_Work item_
Return every entry in full, with no alterations.
** Opening Provided records block **
(* ===== verification/Slab.v ===== *)
(** The allocator of the shared memory, src/src/shared_slab.c (an adaptation of nginx's slab
    allocator): pages, chunks of a power of two within a page with their bitmaps, the
    free list of page runs and the lists of partly used pages.  The lock around each operation
    makes it one step. *)

From S2P Require Import Prelude.

(** ** Constants

    Pages of 4 KiB; [min_shift] is set by [shuso_shared_slab_create]. *)

Definition pagesize_shift : Z := 12.
Definition pagesize : Z := 2 ^ pagesize_shift.
Definition min_shift : Z := 3.
Definition min_size : Z := 2 ^ min_shift.
(** [shuso_shared_slab_sizes_init] *)
Definition slab_max_size : Z := pagesize / 2.
Definition slab_exact_size : Z := pagesize / 64.
Fixpoint exact_shift_loop (fuel : nat) (n shift : Z) : Z :=
  match fuel with
  | O => shift
  | S f => let n' := Z.shiftr n 1 in if n' =? 0 then shift else exact_shift_loop f n' (shift + 1)
  end.
Definition slab_exact_shift : Z := exact_shift_loop 64 slab_exact_size 0.

Definition SLAB_PAGE : Z := 0.
Definition SLAB_BIG : Z := 1.
Definition SLAB_EXACT : Z := 2.
Definition SLAB_SMALL : Z := 3.
Definition SLAB_PAGE_FREE : Z := 0.
Definition SLAB_PAGE_BUSY : Z := Z.ones 64.
Definition SLAB_PAGE_START : Z := 2 ^ 63.
Definition SLAB_SHIFT_MASK : Z := 15.
Definition SLAB_MAP_MASK : Z := Z.shiftl (Z.ones 32) 32.
Definition SLAB_MAP_SHIFT : Z := 32.
Definition SLAB_BUSY : Z := Z.ones 64.
Definition sizeof_slab_page : Z := 24.
Definition sizeof_slab_stat : Z := 16.
Definition sizeof_slab_pool : Z := 152.
Definition DEFAULT_SIZE : Z := 16777216.

(** ** State *)

(** A [shuso_slab_page_t *] that is not null: the pool's [free], a slot's list head, an element of
    [pool->pages]. *)
Inductive pgptr := PFree | PSlot (i : Z) | PPage (i : Z).
#[export] Instance pgptr_eq_dec : EqDecision pgptr.
Proof. solve_decision. Defined.

(** [shuso_slab_page_t]; [prev] is a pointer with the page's type in its two lowest bits. *)
Record spage := SPage {
  pg_slab : Z;
  pg_next : option pgptr;
  pg_prev : option pgptr;
  pg_type : Z
}.
Definition zero_page : spage := SPage 0 None None 0.

(** [shuso_slab_stat_t] *)
Record sstat := SStat { st_total : Z; st_used : Z; st_reqs : Z; st_fails : Z }.

(** [shuso_slab_pool_t]: the [shuso_slab_page_t]s it points at, the number of its pages
    ([last - pages]), and the words of the bitmaps by page and index.  The errors reported come
    last. *)
Record spool := SPool {
  sl_nodes : pgptr → spage;
  sl_words : Z → Z → Z;
  sl_stats : Z → sstat;
  sl_npages : Z;
  sl_pfree : Z;
  sl_start : Z;
  sl_end : Z;
  sl_errors : nat
}.

(** Where a [shuso_slab_page_t *] can be used. *)
Definition valid_ptr (w : spool) (p : pgptr) : bool :=
  match p with
  | PFree => true
  | PSlot i => (0 <=? i) && (i <? pagesize_shift - min_shift)
  | PPage i => (0 <=? i) && (i <? sl_npages w)
  end.

Definition upd_node (p : pgptr) (f : spage → spage) (w : spool) : spool :=
  SPool (λ q, if bool_decide (q = p) then f (sl_nodes w q) else sl_nodes w q)
    (sl_words w) (sl_stats w) (sl_npages w) (sl_pfree w) (sl_start w) (sl_end w) (sl_errors w).
Definition upd_word (i n : Z) (v : Z) (w : spool) : spool :=
  SPool (sl_nodes w)
    (λ j, if bool_decide (j = i) then λ m, if bool_decide (m = n) then v else sl_words w i m else sl_words w j)
    (sl_stats w) (sl_npages w) (sl_pfree w) (sl_start w) (sl_end w) (sl_errors w).
Definition upd_stat (slot : Z) (f : sstat → sstat) (w : spool) : spool :=
  SPool (sl_nodes w) (sl_words w) (λ s, if bool_decide (s = slot) then f (sl_stats w s) else sl_stats w s)
    (sl_npages w) (sl_pfree w) (sl_start w) (sl_end w) (sl_errors w).
Definition upd_pfree (n : Z) (w : spool) : spool :=
  SPool (sl_nodes w) (sl_words w) (sl_stats w) (sl_npages w) (u32 n) (sl_start w) (sl_end w) (sl_errors w).
Definition log_error (w : spool) : spool :=
  SPool (sl_nodes w) (sl_words w) (sl_stats w) (sl_npages w) (sl_pfree w) (sl_start w) (sl_end w)
    (S (sl_errors w)).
** Closing Provided records block **
_Written answer_
(* ===== verification/Slab.v ===== *)
(** The allocator of the shared memory, src/src/shared_slab.c (an adaptation of nginx's slab
    allocator): pages, chunks of a power of two within a page with their bitmaps, the
    free list of page runs and the lists of partly used pages.  The lock around each operation
    makes it one step. *)

From S2P Require Import Prelude.

(** ** Constants

    Pages of 4 KiB; [min_shift] is set by [shuso_shared_slab_create]. *)

Definition pagesize_shift : Z := 12.
Definition pagesize : Z := 2 ^ pagesize_shift.
Definition min_shift : Z := 3.
Definition min_size : Z := 2 ^ min_shift.
(** [shuso_shared_slab_sizes_init] *)
Definition slab_max_size : Z := pagesize / 2.
Definition slab_exact_size : Z := pagesize / 64.
Fixpoint exact_shift_loop (fuel : nat) (n shift : Z) : Z :=
  match fuel with
  | O => shift
  | S f => let n' := Z.shiftr n 1 in if n' =? 0 then shift else exact_shift_loop f n' (shift + 1)
  end.
Definition slab_exact_shift : Z := exact_shift_loop 64 slab_exact_size 0.

Definition SLAB_PAGE : Z := 0.
Definition SLAB_BIG : Z := 1.
Definition SLAB_EXACT : Z := 2.
Definition SLAB_SMALL : Z := 3.
Definition SLAB_PAGE_FREE : Z := 0.
Definition SLAB_PAGE_BUSY : Z := Z.ones 64.
Definition SLAB_PAGE_START : Z := 2 ^ 63.
Definition SLAB_SHIFT_MASK : Z := 15.
Definition SLAB_MAP_MASK : Z := Z.shiftl (Z.ones 32) 32.
Definition SLAB_MAP_SHIFT : Z := 32.
Definition SLAB_BUSY : Z := Z.ones 64.
Definition sizeof_slab_page : Z := 24.
Definition sizeof_slab_stat : Z := 16.
Definition sizeof_slab_pool : Z := 152.
Definition DEFAULT_SIZE : Z := 16777216.

(** ** State *)

(** A [shuso_slab_page_t *] that is not null: the pool's [free], a slot's list head, an element of
    [pool->pages]. *)
Inductive pgptr := PFree | PSlot (i : Z) | PPage (i : Z).
#[export] Instance pgptr_eq_dec : EqDecision pgptr.
Proof. solve_decision. Defined.

(** [shuso_slab_page_t]; [prev] is a pointer with the page's type in its two lowest bits. *)
Record spage := SPage {
  pg_slab : Z;
  pg_next : option pgptr;
  pg_prev : option pgptr;
  pg_type : Z
}.
Definition zero_page : spage := SPage 0 None None 0.

(** [shuso_slab_stat_t] *)
Record sstat := SStat { st_total : Z; st_used : Z; st_reqs : Z; st_fails : Z }.

(** [shuso_slab_pool_t]: the [shuso_slab_page_t]s it points at, the number of its pages
    ([last - pages]), and the words of the bitmaps by page and index.  The errors reported come
    last. *)
Record spool := SPool {
  sl_nodes : pgptr → spage;
  sl_words : Z → Z → Z;
  sl_stats : Z → sstat;
  sl_npages : Z;
  sl_pfree : Z;
  sl_start : Z;
  sl_end : Z;
  sl_errors : nat
}.

(** Where a [shuso_slab_page_t *] can be used. *)
Definition valid_ptr (w : spool) (p : pgptr) : bool :=
  match p with
  | PFree => true
  | PSlot i => (0 <=? i) && (i <? pagesize_shift - min_shift)
  | PPage i => (0 <=? i) && (i <? sl_npages w)
  end.

Definition upd_node (p : pgptr) (f : spage → spage) (w : spool) : spool :=
  SPool (λ q, if bool_decide (q = p) then f (sl_nodes w q) else sl_nodes w q)
    (sl_words w) (sl_stats w) (sl_npages w) (sl_pfree w) (sl_start w) (sl_end w) (sl_errors w).
Definition upd_word (i n : Z) (v : Z) (w : spool) : spool :=
  SPool (sl_nodes w)
    (λ j, if bool_decide (j = i) then λ m, if bool_decide (m = n) then v else sl_words w i m else sl_words w j)
    (sl_stats w) (sl_npages w) (sl_pfree w) (sl_start w) (sl_end w) (sl_errors w).
Definition upd_stat (slot : Z) (f : sstat → sstat) (w : spool) : spool :=
  SPool (sl_nodes w) (sl_words w) (λ s, if bool_decide (s = slot) then f (sl_stats w s) else sl_stats w s)
    (sl_npages w) (sl_pfree w) (sl_start w) (sl_end w) (sl_errors w).
Definition upd_pfree (n : Z) (w : spool) : spool :=
  SPool (sl_nodes w) (sl_words w) (sl_stats w) (sl_npages w) (u32 n) (sl_start w) (sl_end w) (sl_errors w).
Definition log_error (w : spool) : spool :=
  SPool (sl_nodes w) (sl_words w) (sl_stats w) (sl_npages w) (sl_pfree w) (sl_start w) (sl_end w)
    (S (sl_errors w)).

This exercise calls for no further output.